Bottled Water Companies in California Questioned
Bottled Water Companies in California Questioned

Bottle water targeted by drought activists

Companies who bottle water are now being targeted due to the drought in California. Over 111 companies, including Nestle, Walmart and Cocoa Cola, bottle their water in California. When Governor Jerry Brown implemented the state’s first-ever mandatory water-use cuts in urban areas, the agricultural sector and industry were largely exempt from the new guidelines.

“The bottom line is that we don’t see bottling the public’s water and selling it back to them as especially useful during a drought like this,” Adam Scow, the California director of Food and Water Watch, told CBC News.

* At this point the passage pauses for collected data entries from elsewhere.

(** A stored object replaced by one of the same version. *)
Lemma set_obj_inv p d d' m : inv m → objs m !! p = Some d → DLT.version d' = DLT.version d →
  inv (set_obj p d' m) ∧ versions (set_obj p d' m) = versions m.
Proof.
  intros Hi Hd Hv.
  assert (∀ q, ver (set_obj p d' m) q = ver m q) as Hver.
  { intros q. unfold ver. simpl. destruct (decide (p = q)) as [->|].
    - rewrite lookup_insert_eq, Hd. simpl. done.
    - by rewrite lookup_insert_ne. }
  assert (versions (set_obj p d' m) = versions m) as Hvs.
  { unfold versions. simpl. apply list_fmap_ext. intros _ q _. apply Hver. }
  split; [|done]. destruct Hi as [Ho Hf Hn Hnd Hc Hvd]. split; simpl; try done; [| |by rewrite Hvs].
  - intros q Hq. destruct (decide (p = q)) as [->|]; [rewrite lookup_insert_eq; eauto|].
    rewrite lookup_insert_ne by done. auto.
  - intros q e [[<- _]|[_ Hq]]%lookup_insert_Some; eauto.
Qed.

Lemma with_base_version f d :
  (∀ b, FDS_Table.version (f b) = FDS_Table.version b) → DLT.version (with_base f d) = DLT.version d.
Proof. intros H. apply H. Qed.

Lemma notify_current_inv cb m : inv m → ∃ m' e, notify_current cb m = Ret (m', e) ∧ inv m' ∧
  versions m' = versions m ∧ dltList m' = dltList m ∧ curPtr m' = curPtr m ∧
  nextObj m' = nextObj m ∧ maxDlts m' = maxDlts m ∧
  (∀ p d, objs m !! p = Some d → ∃ b, objs m' !! p = Some (with_base (λ _, b) d) ∧
    FDS_Table.version b = DLT.version d ∧ FDS_Table.depth b = DLT.depth d ∧
    FDS_Table.columns b = DLT.columns d ∧ FDS_Table.width b = DLT.width d ∧
    FDS_Table.outstanding_io b = FDS_Table.outstanding_io (DLT.base d)).
Proof.
  intros Hi. unfold notify_current.
  assert (∀ d, with_base (λ _, DLT.base d) d = d) as Hid by (by intros []).
  case_decide as Hc.
  - assert (curPtr m ∈ dltList m) as Hcur.
    { pose proof (inv_cur _ Hi). destruct (dltList m); [tauto|done]. }
    destruct (inv_obj _ _ Hi Hcur) as (d & -> & Hd & _). rewrite bind_Ret.
    unfold FDS_Table.setCallback.
    assert (∃ b e, (if decide (0 < FDS_Table.outstanding_io (DLT.base d)) then
       (FDS_Table.Make (FDS_Table.depth (DLT.base d)) (FDS_Table.width (DLT.base d))
         (FDS_Table.columns (DLT.base d)) (FDS_Table.version (DLT.base d))
         (FDS_Table.outstanding_io (DLT.base d)) cb, ERR_IO_PENDING) else (DLT.base d, ERR_OK)) = (b, e) ∧
      FDS_Table.version b = DLT.version d ∧ FDS_Table.depth b = DLT.depth d ∧
      FDS_Table.columns b = DLT.columns d ∧ FDS_Table.width b = DLT.width d ∧
      FDS_Table.outstanding_io b = FDS_Table.outstanding_io (DLT.base d)) as (b & e & -> & Hb)
      by (case_decide; eexists _, _; split_and!; reflexivity).
    destruct (set_obj_inv (curPtr m) d (with_base (λ _, b) d) m Hi Hd) as [Hi' Hvs]; [apply Hb|].
    eexists _, e. split_and!; try done. intros p d' Hp. simpl.
    destruct (decide (curPtr m = p)) as [<-|].
    + rewrite lookup_insert_eq. assert (d' = d) as -> by congruence. eauto.
    + rewrite lookup_insert_ne by done. exists (DLT.base d'). by rewrite Hid.
  - exists m, ERR_OK. split_and!; try done. intros p d Hp. exists (DLT.base d). by rewrite Hid.
Qed.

Petitions have circulated by opposition groups to prohibit Nestle from bottling water while California remains in a drought. That petition has gained more than 160,000 signatures, while a similar petition against Walmart has gained more than 45,000 signatures.

These companies are bottling water utilizing public resources like groundwater, spring water, and tap water. Those who are concerned about the drought in California say the lack of regulations and government oversight allow these corporations to take advantage of water supplies.

In a recent NASA analysis, satellite data discovered the state has a little less than a year of water remaining in its reservoirs and groundwater is being depleted quicker than it can be replenished. The drought in California has also been severely amplified by the lack of snow pack and unusually high temperatures.

According to public policy experts, the drought in California can be traced to the state’s water management. The state fails to consistently measure groundwater or regulate its use. The lack of consistency in data makes it hard for public policy experts, water experts and legislators to know how serious the drought in California truly is.

“Our approach has been mostly reactionary to whatever crisis is at hand,” Caitrin Chappelle, associate director at the Public Policy Institute of California (PPIC), a nonpartisan think tank, told CBC News. “But you can’t manage what you don’t measure.”

One of the biggest concerns water experts see – the San Joaquin Valley farmers turning to the limited supply of groundwater to keep their crops afloat. Over 70 percent of the water they use comes from groundwater because of the lack of surface water.

Although Central Valley farmers are seeing cuts to their water supply, it is not nearly as drastic as the new water restrictions for other sectors. Instead of citing farming in the San Joaquin Valley as a source of concern, opponents of bottled water are placing blame on large water bottling companies as the source of California’s drought.